*Records contained in a dataset:*
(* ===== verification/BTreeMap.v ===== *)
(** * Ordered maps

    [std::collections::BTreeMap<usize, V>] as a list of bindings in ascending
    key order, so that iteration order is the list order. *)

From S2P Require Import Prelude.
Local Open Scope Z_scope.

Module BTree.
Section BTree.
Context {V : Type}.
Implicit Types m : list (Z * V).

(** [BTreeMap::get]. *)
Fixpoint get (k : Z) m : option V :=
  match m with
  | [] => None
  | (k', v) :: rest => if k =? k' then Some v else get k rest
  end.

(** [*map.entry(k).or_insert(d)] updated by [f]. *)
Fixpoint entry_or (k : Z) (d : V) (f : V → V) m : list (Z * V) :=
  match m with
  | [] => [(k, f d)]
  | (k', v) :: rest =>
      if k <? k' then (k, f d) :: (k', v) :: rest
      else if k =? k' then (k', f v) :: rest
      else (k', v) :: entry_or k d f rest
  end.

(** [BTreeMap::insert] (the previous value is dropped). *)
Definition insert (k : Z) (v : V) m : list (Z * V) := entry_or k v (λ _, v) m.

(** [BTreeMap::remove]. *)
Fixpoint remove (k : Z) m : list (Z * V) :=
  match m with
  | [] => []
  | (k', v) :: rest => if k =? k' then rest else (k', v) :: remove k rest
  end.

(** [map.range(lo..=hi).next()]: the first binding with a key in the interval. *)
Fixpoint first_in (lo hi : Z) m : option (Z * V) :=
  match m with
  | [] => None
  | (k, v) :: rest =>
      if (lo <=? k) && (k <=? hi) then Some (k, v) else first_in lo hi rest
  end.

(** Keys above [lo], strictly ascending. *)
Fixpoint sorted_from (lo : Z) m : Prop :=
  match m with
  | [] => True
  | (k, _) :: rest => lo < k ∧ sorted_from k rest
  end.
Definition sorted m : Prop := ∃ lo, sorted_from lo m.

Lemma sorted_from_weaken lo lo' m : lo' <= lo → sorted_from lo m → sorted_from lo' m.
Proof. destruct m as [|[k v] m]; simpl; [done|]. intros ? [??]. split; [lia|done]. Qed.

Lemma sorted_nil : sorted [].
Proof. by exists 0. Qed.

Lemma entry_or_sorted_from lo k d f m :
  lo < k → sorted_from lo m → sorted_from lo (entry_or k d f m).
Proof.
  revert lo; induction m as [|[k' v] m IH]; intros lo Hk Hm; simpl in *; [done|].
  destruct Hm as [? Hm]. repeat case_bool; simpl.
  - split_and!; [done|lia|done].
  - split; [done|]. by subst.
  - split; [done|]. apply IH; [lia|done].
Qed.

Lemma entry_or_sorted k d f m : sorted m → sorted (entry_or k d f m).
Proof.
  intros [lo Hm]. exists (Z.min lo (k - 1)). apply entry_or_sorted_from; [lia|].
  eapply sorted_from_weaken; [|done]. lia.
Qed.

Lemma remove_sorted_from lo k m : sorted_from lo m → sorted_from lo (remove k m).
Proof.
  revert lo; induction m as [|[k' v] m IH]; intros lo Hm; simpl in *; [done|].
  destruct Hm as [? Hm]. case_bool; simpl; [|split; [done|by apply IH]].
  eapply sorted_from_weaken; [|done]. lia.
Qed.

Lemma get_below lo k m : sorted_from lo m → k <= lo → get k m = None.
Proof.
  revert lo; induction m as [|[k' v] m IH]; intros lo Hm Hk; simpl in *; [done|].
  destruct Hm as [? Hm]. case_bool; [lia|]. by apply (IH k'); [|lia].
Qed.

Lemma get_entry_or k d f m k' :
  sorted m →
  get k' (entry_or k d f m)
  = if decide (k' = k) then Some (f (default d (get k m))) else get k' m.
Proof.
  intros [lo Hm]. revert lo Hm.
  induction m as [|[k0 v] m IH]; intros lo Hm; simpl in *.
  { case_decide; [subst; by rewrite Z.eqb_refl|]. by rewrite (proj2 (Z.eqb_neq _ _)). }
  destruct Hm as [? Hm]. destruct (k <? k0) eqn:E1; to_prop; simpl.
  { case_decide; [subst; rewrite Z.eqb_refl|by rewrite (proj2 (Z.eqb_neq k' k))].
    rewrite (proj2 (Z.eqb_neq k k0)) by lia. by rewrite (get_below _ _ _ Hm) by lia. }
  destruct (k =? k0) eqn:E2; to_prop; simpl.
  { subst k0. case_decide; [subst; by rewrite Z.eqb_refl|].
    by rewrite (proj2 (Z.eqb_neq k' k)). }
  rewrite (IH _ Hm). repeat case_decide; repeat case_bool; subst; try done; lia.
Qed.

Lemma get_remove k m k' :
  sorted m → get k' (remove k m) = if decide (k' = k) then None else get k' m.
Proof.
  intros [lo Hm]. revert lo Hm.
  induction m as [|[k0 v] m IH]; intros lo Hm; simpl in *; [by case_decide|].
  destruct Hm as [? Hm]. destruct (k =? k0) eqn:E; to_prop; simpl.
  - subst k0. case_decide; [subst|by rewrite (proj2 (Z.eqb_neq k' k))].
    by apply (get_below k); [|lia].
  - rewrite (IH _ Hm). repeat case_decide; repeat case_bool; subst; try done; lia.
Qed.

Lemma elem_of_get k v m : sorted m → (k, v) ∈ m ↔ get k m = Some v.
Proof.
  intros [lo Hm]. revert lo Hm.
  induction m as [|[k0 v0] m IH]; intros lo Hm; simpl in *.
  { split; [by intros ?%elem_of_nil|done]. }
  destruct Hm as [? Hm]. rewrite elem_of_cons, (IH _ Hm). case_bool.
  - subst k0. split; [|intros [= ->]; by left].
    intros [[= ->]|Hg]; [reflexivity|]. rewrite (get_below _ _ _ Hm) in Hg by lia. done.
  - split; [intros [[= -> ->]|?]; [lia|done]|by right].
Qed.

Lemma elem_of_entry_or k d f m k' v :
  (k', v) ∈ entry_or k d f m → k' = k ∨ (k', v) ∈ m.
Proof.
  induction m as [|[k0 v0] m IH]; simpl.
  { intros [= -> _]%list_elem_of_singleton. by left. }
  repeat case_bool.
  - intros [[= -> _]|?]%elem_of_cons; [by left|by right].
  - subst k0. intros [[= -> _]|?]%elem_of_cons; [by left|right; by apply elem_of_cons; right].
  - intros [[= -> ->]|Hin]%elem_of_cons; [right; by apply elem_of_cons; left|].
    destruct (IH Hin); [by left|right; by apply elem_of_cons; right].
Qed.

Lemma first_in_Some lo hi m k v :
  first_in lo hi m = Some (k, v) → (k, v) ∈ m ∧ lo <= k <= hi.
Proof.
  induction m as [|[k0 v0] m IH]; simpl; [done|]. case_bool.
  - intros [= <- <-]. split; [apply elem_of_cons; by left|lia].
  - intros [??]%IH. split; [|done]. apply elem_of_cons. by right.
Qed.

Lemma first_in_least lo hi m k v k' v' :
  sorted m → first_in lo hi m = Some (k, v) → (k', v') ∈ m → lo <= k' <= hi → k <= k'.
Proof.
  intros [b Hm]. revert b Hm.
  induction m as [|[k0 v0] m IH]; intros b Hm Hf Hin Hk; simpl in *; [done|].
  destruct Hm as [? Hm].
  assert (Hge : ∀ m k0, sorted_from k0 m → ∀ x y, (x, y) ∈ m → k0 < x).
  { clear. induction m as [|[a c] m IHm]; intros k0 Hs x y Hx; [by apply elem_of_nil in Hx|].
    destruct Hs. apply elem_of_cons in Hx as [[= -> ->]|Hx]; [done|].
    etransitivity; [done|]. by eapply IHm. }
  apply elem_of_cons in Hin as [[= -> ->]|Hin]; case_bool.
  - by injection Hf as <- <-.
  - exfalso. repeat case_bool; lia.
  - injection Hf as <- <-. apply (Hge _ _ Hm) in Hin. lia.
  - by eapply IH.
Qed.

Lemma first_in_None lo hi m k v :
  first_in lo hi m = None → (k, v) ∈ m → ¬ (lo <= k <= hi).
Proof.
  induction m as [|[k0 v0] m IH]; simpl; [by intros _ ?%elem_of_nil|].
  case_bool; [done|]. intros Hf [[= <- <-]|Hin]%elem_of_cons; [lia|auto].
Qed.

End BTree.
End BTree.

==

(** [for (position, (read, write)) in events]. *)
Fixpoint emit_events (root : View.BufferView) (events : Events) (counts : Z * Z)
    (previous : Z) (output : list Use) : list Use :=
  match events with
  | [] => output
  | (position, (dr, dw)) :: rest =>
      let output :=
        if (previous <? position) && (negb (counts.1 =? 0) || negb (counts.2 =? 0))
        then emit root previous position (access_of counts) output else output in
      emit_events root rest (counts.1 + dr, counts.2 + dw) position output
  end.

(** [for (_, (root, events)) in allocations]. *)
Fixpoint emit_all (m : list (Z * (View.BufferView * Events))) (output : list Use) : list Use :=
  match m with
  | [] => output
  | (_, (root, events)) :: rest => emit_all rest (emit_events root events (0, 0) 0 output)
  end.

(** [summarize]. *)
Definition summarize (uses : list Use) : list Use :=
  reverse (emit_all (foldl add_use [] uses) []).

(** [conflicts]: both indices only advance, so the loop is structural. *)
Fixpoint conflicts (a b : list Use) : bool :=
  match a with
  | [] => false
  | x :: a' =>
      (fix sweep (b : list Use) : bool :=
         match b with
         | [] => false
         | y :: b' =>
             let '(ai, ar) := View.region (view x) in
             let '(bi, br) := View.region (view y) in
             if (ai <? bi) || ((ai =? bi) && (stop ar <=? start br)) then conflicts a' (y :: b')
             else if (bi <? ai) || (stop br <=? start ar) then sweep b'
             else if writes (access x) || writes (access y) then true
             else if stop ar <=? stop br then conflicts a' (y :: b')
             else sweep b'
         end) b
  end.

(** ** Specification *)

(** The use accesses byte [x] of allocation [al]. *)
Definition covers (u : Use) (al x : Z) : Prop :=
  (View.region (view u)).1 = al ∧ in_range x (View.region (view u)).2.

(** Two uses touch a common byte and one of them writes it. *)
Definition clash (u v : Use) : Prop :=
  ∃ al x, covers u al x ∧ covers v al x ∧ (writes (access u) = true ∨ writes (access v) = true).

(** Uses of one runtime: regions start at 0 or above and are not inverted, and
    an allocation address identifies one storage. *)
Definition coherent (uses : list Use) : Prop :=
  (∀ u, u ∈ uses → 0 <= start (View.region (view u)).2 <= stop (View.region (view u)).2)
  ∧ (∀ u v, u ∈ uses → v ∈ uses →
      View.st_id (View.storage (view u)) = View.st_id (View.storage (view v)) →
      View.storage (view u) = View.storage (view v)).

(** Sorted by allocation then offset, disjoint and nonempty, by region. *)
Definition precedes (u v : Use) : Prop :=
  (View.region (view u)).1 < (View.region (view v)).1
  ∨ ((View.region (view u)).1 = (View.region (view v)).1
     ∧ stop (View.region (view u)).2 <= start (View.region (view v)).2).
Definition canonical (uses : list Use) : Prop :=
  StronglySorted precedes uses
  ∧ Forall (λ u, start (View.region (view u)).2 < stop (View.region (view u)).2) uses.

...

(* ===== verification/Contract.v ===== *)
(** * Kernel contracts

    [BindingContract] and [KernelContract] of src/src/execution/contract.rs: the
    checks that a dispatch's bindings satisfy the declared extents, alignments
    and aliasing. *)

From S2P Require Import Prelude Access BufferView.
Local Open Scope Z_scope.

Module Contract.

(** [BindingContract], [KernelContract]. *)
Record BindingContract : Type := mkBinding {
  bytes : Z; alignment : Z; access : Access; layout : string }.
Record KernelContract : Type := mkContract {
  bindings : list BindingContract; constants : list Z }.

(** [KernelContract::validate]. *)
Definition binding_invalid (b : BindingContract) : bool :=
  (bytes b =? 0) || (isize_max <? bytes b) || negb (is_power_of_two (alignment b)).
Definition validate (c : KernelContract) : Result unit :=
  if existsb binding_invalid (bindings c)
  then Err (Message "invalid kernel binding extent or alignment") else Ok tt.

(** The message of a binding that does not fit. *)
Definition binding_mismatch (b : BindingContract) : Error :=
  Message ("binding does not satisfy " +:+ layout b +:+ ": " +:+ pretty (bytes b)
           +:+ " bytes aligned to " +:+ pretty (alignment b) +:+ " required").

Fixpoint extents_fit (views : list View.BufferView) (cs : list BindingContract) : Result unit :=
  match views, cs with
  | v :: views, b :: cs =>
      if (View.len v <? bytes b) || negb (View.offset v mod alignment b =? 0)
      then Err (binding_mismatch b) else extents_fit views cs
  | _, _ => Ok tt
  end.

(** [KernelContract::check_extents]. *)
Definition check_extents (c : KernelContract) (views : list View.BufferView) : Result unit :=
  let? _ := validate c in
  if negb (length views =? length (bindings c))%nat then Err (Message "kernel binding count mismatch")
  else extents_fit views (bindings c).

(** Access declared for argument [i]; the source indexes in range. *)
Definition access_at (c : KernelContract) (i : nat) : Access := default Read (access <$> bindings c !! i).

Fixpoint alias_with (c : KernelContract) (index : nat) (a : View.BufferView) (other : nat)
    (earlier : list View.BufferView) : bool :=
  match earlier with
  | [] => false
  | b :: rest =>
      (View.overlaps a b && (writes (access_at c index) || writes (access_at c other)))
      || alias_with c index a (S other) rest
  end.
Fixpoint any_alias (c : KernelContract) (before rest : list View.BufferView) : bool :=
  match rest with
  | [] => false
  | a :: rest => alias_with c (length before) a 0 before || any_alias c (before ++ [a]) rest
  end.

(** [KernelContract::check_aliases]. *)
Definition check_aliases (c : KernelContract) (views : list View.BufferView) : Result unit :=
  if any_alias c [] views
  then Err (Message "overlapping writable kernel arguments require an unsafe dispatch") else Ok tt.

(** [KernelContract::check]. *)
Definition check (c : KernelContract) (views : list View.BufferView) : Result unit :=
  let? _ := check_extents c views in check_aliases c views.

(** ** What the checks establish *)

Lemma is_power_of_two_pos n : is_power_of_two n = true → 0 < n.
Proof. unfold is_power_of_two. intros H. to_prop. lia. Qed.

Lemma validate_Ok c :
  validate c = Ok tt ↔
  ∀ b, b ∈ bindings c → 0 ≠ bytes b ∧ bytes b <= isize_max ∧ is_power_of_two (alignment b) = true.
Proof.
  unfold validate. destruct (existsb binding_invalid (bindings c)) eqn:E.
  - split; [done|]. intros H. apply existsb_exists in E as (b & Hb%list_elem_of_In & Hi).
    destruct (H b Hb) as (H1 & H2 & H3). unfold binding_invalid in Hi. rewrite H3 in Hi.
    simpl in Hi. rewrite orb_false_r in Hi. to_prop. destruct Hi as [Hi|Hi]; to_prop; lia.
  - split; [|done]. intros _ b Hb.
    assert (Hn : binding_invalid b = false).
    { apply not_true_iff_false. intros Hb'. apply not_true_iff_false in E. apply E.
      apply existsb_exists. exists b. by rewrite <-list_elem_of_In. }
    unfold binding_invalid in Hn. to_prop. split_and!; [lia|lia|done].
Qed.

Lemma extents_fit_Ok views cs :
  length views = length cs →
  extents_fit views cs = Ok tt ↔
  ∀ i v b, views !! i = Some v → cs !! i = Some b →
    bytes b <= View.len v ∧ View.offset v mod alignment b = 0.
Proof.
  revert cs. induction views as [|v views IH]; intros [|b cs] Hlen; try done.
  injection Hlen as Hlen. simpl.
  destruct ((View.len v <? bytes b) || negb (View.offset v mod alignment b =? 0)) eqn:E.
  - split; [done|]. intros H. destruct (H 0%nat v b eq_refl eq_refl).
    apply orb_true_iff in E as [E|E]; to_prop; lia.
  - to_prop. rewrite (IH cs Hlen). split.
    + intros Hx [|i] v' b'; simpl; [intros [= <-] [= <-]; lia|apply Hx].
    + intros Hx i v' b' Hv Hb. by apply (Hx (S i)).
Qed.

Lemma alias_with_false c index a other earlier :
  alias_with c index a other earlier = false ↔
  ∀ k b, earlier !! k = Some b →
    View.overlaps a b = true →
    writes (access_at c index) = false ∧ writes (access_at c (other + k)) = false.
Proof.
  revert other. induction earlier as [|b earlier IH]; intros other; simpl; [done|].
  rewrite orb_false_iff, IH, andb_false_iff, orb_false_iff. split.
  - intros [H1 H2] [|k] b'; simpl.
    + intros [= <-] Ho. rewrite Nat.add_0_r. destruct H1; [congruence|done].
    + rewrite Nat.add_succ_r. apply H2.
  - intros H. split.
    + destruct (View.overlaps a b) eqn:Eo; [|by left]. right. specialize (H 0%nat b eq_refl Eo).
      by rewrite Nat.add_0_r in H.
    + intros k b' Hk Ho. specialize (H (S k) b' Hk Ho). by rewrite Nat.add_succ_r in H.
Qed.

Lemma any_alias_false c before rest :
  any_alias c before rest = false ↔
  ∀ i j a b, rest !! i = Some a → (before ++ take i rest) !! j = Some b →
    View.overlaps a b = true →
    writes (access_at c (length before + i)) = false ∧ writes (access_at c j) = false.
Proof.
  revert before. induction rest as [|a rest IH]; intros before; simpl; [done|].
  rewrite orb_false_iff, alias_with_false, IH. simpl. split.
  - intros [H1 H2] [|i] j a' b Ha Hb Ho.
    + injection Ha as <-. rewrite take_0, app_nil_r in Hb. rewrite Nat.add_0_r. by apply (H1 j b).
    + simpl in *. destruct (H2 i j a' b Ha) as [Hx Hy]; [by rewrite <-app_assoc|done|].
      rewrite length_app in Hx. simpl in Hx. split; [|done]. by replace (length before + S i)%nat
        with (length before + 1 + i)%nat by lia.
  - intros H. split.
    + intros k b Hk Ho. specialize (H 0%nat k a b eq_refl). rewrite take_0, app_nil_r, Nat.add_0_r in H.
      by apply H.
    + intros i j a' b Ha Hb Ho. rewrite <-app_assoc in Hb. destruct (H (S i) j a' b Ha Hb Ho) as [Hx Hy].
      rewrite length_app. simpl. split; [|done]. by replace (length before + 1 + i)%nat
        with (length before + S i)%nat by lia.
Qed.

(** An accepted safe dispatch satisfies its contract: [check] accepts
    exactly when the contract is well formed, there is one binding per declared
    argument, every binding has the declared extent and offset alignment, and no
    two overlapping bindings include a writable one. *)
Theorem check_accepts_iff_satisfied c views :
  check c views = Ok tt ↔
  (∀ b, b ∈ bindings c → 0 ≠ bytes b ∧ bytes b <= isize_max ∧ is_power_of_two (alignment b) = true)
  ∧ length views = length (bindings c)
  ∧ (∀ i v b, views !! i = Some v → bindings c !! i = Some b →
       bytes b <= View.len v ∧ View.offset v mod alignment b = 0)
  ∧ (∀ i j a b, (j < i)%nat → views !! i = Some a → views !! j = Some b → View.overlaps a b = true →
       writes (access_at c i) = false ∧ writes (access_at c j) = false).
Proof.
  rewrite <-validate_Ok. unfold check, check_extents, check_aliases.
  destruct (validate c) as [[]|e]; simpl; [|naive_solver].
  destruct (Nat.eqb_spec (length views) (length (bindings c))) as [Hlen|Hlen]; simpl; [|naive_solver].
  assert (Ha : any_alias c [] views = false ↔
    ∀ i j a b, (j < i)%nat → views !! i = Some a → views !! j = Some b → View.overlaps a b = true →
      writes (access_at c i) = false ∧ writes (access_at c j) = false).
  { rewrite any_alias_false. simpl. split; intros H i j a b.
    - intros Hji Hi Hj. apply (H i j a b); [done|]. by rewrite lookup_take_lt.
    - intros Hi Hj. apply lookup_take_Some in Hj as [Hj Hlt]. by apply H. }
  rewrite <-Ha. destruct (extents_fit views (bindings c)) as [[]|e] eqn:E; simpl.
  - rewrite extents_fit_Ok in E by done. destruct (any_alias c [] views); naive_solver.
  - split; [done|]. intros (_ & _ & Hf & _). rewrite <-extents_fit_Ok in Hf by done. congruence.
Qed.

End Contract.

*HOW TO COMPLETE THIS TASK:* There is a line with "split; [by intros" and a line with "- exfalso. repeat case_bool; lia." above. Copy exactly those two lines and all lines between them, with nothing else.

*OUTPUT OF THE EXERCISE:*
  { split; [by intros ?%elem_of_nil|done]. }
  destruct Hm as [? Hm]. rewrite elem_of_cons, (IH _ Hm). case_bool.
  - subst k0. split; [|intros [= ->]; by left].
    intros [[= ->]|Hg]; [reflexivity|]. rewrite (get_below _ _ _ Hm) in Hg by lia. done.
  - split; [intros [[= -> ->]|?]; [lia|done]|by right].
Qed.

Lemma elem_of_entry_or k d f m k' v :
  (k', v) ∈ entry_or k d f m → k' = k ∨ (k', v) ∈ m.
Proof.
  induction m as [|[k0 v0] m IH]; simpl.
  { intros [= -> _]%list_elem_of_singleton. by left. }
  repeat case_bool.
  - intros [[= -> _]|?]%elem_of_cons; [by left|by right].
  - subst k0. intros [[= -> _]|?]%elem_of_cons; [by left|right; by apply elem_of_cons; right].
  - intros [[= -> ->]|Hin]%elem_of_cons; [right; by apply elem_of_cons; left|].
    destruct (IH Hin); [by left|right; by apply elem_of_cons; right].
Qed.

Lemma first_in_Some lo hi m k v :
  first_in lo hi m = Some (k, v) → (k, v) ∈ m ∧ lo <= k <= hi.
Proof.
  induction m as [|[k0 v0] m IH]; simpl; [done|]. case_bool.
  - intros [= <- <-]. split; [apply elem_of_cons; by left|lia].
  - intros [??]%IH. split; [|done]. apply elem_of_cons. by right.
Qed.

Lemma first_in_least lo hi m k v k' v' :
  sorted m → first_in lo hi m = Some (k, v) → (k', v') ∈ m → lo <= k' <= hi → k <= k'.
Proof.
  intros [b Hm]. revert b Hm.
  induction m as [|[k0 v0] m IH]; intros b Hm Hf Hin Hk; simpl in *; [done|].
  destruct Hm as [? Hm].
  assert (Hge : ∀ m k0, sorted_from k0 m → ∀ x y, (x, y) ∈ m → k0 < x).
  { clear. induction m as [|[a c] m IHm]; intros k0 Hs x y Hx; [by apply elem_of_nil in Hx|].
    destruct Hs. apply elem_of_cons in Hx as [[= -> ->]|Hx]; [done|].
    etransitivity; [done|]. by eapply IHm. }
  apply elem_of_cons in Hin as [[= -> ->]|Hin]; case_bool.
  - by injection Hf as <- <-.
  - exfalso. repeat case_bool; lia.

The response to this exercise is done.